TASK: When you reach the line containing "eq_refl). unfold exec." in the entries below, begin reproducing lines exactly, and stop once the line containing "by assumption. simpl." is done.
BEGIN DATA RECORDS
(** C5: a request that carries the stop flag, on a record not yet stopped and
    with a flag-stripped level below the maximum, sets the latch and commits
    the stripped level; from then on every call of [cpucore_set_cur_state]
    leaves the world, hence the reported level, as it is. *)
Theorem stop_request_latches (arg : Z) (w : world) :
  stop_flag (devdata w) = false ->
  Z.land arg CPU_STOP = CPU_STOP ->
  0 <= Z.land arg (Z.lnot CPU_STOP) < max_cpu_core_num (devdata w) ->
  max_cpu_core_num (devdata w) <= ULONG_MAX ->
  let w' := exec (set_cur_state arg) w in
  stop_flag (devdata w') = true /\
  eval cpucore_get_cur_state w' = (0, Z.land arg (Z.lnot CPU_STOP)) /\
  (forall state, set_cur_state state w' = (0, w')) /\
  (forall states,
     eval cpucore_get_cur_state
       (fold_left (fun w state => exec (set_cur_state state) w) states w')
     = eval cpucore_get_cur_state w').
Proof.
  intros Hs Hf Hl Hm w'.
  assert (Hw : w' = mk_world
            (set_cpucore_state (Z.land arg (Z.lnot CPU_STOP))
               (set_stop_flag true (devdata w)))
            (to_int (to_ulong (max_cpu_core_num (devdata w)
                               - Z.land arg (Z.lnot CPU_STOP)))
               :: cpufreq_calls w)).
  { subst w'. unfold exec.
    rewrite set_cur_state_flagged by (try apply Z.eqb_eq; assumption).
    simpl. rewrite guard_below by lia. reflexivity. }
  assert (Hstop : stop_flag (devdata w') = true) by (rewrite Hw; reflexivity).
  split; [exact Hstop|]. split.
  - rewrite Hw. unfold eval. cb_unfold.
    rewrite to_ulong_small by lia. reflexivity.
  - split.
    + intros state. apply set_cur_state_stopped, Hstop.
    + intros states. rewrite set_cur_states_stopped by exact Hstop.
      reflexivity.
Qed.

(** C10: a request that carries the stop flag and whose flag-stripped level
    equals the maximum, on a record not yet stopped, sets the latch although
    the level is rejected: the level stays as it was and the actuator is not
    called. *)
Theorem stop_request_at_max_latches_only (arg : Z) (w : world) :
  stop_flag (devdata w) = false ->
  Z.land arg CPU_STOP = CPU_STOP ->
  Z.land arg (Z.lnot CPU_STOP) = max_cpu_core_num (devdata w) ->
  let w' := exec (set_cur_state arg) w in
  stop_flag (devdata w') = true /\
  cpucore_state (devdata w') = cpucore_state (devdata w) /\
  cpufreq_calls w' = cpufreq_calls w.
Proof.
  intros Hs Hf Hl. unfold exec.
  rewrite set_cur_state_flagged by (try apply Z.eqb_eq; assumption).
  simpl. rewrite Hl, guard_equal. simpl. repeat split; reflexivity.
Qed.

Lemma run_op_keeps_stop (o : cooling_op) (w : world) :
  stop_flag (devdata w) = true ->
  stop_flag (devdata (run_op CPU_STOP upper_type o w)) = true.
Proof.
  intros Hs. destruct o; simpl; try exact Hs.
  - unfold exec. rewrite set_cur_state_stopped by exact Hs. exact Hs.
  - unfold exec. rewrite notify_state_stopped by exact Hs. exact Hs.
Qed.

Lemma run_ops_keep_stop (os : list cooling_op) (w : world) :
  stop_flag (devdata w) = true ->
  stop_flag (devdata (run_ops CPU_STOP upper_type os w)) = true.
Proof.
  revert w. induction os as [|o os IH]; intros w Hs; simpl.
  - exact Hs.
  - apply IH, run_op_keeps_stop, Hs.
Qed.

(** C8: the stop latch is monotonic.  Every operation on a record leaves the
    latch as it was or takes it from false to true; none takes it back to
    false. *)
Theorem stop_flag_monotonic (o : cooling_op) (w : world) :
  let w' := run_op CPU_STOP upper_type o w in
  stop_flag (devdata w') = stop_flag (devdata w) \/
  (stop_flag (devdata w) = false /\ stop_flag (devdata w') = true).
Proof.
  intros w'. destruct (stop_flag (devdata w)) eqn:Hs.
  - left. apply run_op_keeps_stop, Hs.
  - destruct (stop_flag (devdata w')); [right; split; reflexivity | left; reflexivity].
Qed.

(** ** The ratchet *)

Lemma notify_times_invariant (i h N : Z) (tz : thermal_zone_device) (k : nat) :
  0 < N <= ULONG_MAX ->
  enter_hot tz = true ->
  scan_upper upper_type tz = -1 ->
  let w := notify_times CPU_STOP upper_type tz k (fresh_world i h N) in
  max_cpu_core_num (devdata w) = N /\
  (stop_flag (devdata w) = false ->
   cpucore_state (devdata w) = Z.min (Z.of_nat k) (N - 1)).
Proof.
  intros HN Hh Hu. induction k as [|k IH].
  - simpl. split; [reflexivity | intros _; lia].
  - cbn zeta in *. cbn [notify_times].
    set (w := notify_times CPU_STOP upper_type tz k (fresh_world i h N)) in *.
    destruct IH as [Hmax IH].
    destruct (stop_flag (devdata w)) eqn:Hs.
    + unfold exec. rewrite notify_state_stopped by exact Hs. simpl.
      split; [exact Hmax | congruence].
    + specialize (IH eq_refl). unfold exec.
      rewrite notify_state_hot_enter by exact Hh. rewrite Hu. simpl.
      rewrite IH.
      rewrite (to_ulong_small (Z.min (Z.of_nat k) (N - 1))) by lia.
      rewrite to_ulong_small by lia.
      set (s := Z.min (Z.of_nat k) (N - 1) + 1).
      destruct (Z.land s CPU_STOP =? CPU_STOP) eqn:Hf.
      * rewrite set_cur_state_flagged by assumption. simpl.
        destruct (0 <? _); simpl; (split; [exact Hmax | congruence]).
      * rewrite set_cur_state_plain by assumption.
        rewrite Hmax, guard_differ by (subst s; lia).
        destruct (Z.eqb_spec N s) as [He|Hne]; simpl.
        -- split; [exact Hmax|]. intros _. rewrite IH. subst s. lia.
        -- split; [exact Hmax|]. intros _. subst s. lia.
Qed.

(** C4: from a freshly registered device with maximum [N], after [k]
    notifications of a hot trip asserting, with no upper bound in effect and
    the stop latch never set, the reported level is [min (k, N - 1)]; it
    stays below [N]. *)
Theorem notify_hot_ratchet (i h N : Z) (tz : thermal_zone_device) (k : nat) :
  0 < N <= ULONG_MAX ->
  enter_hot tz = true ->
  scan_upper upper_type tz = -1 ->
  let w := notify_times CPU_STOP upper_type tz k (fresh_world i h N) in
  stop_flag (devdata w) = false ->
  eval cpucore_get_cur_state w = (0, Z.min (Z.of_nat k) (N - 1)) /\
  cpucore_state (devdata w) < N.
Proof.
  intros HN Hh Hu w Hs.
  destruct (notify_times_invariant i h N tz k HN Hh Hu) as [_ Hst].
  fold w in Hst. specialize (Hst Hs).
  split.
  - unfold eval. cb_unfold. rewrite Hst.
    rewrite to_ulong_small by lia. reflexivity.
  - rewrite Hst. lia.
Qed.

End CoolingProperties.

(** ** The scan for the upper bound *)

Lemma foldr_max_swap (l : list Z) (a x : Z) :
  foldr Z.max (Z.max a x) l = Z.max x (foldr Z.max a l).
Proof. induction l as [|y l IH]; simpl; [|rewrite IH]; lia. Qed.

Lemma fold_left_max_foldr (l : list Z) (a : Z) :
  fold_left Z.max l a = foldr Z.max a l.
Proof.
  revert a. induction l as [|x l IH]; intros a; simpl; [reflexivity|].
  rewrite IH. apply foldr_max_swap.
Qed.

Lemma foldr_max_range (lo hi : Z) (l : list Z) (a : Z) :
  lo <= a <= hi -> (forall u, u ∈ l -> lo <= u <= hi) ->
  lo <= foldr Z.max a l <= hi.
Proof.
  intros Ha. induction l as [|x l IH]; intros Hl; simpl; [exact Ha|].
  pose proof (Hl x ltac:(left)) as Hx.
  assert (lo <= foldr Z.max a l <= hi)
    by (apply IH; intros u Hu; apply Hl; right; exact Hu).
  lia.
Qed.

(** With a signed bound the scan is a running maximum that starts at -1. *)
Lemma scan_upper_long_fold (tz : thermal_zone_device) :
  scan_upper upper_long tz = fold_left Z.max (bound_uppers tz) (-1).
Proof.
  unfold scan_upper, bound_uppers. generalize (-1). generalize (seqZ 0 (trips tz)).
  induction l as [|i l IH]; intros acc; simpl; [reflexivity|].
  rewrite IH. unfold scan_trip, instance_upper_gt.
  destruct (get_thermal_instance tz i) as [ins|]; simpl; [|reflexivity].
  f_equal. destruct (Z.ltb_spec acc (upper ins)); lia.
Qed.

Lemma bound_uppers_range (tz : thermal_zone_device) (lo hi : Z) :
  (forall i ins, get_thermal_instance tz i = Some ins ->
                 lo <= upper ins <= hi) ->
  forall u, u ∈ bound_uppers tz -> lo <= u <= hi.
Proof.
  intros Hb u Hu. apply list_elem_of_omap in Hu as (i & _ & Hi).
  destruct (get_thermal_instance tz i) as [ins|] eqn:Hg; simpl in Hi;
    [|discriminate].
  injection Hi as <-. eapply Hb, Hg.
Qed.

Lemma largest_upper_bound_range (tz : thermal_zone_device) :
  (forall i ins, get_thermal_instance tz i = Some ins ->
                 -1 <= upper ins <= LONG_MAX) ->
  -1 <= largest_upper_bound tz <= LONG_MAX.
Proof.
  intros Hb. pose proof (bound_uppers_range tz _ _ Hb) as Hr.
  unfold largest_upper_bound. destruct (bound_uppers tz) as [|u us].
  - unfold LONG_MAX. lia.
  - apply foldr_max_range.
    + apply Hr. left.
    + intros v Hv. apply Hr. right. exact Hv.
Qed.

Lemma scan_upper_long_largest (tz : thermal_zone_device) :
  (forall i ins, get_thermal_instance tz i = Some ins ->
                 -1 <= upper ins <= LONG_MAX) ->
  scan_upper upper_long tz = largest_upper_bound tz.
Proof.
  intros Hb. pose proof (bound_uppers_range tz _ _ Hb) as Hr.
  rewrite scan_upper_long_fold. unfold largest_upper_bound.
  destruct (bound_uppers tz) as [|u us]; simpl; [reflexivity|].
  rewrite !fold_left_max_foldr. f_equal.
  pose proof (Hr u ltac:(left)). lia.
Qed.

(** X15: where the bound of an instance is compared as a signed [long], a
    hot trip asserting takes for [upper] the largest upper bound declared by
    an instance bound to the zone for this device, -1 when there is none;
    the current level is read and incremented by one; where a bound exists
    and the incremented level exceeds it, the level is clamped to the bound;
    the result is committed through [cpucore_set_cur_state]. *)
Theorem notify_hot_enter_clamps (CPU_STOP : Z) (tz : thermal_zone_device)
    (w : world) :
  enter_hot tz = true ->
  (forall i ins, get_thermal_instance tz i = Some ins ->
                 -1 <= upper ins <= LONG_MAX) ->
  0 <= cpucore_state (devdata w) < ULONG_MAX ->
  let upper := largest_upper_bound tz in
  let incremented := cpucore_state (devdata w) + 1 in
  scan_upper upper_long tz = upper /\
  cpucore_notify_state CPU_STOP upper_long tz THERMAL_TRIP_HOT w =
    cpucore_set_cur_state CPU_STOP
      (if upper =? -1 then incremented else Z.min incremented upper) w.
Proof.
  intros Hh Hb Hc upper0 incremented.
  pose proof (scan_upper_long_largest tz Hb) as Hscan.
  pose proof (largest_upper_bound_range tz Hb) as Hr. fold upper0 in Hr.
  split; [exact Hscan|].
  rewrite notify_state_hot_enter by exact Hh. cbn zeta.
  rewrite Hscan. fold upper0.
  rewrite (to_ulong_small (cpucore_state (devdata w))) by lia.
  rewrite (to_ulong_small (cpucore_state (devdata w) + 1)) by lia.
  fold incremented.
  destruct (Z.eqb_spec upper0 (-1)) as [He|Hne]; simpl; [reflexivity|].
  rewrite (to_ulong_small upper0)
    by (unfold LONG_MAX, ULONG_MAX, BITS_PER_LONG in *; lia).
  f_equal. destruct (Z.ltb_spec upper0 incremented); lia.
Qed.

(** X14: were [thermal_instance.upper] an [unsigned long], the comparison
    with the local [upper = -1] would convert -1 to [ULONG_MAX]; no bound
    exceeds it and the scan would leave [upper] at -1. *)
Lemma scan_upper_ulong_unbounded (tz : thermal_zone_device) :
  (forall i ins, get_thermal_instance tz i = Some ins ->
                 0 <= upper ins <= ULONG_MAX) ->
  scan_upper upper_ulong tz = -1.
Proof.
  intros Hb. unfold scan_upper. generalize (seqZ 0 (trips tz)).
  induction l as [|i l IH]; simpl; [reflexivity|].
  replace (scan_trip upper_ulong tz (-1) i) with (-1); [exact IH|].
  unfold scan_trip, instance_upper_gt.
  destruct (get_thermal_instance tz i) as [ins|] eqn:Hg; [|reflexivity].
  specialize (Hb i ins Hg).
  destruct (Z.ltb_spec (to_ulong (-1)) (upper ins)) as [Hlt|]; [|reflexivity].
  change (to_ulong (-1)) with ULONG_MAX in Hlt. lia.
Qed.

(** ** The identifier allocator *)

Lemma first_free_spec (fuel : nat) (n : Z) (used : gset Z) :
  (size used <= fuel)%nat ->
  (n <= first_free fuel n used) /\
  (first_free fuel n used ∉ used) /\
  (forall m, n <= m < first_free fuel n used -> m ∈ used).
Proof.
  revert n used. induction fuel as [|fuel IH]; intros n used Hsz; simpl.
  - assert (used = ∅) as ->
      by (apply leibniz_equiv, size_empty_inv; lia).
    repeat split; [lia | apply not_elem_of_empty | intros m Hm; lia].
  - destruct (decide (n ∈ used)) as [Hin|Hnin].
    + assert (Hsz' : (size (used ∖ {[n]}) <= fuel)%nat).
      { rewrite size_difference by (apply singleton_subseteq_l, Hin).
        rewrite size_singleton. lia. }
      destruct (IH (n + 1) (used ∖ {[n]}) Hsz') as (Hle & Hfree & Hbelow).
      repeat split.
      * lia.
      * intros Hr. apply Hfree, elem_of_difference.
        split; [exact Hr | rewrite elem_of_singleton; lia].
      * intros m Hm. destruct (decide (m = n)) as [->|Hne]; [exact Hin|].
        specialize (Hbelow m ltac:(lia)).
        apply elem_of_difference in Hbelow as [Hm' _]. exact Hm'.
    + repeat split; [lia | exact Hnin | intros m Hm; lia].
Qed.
END DATA RECORDS
BEGIN DATA RECORDS
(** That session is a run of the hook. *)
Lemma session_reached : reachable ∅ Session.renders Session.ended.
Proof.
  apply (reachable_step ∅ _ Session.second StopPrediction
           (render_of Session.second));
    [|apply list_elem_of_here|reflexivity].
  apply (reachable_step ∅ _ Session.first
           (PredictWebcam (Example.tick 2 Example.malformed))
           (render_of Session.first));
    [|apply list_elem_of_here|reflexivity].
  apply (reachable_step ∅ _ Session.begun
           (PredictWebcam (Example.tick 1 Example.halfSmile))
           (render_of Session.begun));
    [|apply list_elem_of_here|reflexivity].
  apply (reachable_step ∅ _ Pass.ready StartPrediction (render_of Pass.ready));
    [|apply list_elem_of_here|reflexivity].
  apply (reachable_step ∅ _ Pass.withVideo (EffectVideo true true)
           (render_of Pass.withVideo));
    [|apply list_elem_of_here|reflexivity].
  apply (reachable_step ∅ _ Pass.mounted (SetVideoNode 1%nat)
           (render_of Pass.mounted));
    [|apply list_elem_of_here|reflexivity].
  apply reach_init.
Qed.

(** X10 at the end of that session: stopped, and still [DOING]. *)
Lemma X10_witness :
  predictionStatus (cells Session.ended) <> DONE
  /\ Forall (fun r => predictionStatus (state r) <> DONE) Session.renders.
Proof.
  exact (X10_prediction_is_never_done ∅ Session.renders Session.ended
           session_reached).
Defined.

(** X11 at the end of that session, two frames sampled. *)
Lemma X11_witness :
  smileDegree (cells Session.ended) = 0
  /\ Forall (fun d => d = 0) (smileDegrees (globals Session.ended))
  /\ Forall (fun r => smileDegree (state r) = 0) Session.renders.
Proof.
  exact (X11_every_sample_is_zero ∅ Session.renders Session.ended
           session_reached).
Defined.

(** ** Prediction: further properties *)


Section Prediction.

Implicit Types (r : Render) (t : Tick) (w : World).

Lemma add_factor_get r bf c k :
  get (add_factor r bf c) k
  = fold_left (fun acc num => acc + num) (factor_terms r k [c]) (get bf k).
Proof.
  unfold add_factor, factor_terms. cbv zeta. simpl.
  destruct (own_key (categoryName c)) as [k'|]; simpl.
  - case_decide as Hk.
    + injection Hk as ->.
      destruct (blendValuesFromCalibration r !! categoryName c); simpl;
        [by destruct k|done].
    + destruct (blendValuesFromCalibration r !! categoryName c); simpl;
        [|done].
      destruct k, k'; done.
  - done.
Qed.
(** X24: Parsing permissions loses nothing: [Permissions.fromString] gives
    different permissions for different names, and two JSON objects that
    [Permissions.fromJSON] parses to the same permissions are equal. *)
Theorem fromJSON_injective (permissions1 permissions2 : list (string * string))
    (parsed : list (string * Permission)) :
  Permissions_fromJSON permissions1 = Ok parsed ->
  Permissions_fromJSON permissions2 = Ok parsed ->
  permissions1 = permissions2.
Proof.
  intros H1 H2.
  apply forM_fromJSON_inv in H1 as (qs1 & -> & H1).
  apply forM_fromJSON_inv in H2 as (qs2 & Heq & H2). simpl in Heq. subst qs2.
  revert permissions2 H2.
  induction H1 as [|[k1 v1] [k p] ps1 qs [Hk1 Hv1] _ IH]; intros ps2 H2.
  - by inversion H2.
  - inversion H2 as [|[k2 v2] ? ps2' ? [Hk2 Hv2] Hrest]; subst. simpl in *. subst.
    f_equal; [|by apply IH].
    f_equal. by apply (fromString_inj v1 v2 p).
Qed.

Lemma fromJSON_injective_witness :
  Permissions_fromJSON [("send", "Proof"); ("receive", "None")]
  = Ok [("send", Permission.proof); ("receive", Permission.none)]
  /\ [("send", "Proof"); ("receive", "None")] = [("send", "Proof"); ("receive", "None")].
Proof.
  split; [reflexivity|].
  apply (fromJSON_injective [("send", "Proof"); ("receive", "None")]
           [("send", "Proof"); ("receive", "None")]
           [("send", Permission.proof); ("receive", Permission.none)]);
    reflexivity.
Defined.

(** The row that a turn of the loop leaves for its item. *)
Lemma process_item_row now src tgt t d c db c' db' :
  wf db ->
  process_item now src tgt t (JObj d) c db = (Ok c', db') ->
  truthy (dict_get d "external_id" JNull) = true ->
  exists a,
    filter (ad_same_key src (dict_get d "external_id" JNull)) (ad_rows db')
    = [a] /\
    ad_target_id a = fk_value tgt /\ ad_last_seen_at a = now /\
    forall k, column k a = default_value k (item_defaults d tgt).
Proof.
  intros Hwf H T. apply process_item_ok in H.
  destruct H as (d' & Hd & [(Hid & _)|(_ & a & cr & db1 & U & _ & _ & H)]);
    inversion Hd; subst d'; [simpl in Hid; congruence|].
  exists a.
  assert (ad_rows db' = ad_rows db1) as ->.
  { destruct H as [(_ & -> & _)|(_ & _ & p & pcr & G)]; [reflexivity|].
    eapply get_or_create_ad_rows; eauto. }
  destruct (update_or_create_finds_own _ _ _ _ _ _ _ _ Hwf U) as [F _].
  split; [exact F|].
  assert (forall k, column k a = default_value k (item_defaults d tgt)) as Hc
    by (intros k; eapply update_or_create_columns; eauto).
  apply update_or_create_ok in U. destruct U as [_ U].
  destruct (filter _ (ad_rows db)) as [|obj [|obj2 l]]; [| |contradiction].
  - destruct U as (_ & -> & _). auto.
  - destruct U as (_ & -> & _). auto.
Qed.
END DATA RECORDS
WRITTEN SOLUTION:
    + specialize (IH eq_refl). unfold exec.
      rewrite notify_state_hot_enter by exact Hh. rewrite Hu. simpl.
      rewrite IH.
      rewrite (to_ulong_small (Z.min (Z.of_nat k) (N - 1))) by lia.
      rewrite to_ulong_small by lia.
      set (s := Z.min (Z.of_nat k) (N - 1) + 1).
      destruct (Z.land s CPU_STOP =? CPU_STOP) eqn:Hf.
      * rewrite set_cur_state_flagged by assumption. simpl.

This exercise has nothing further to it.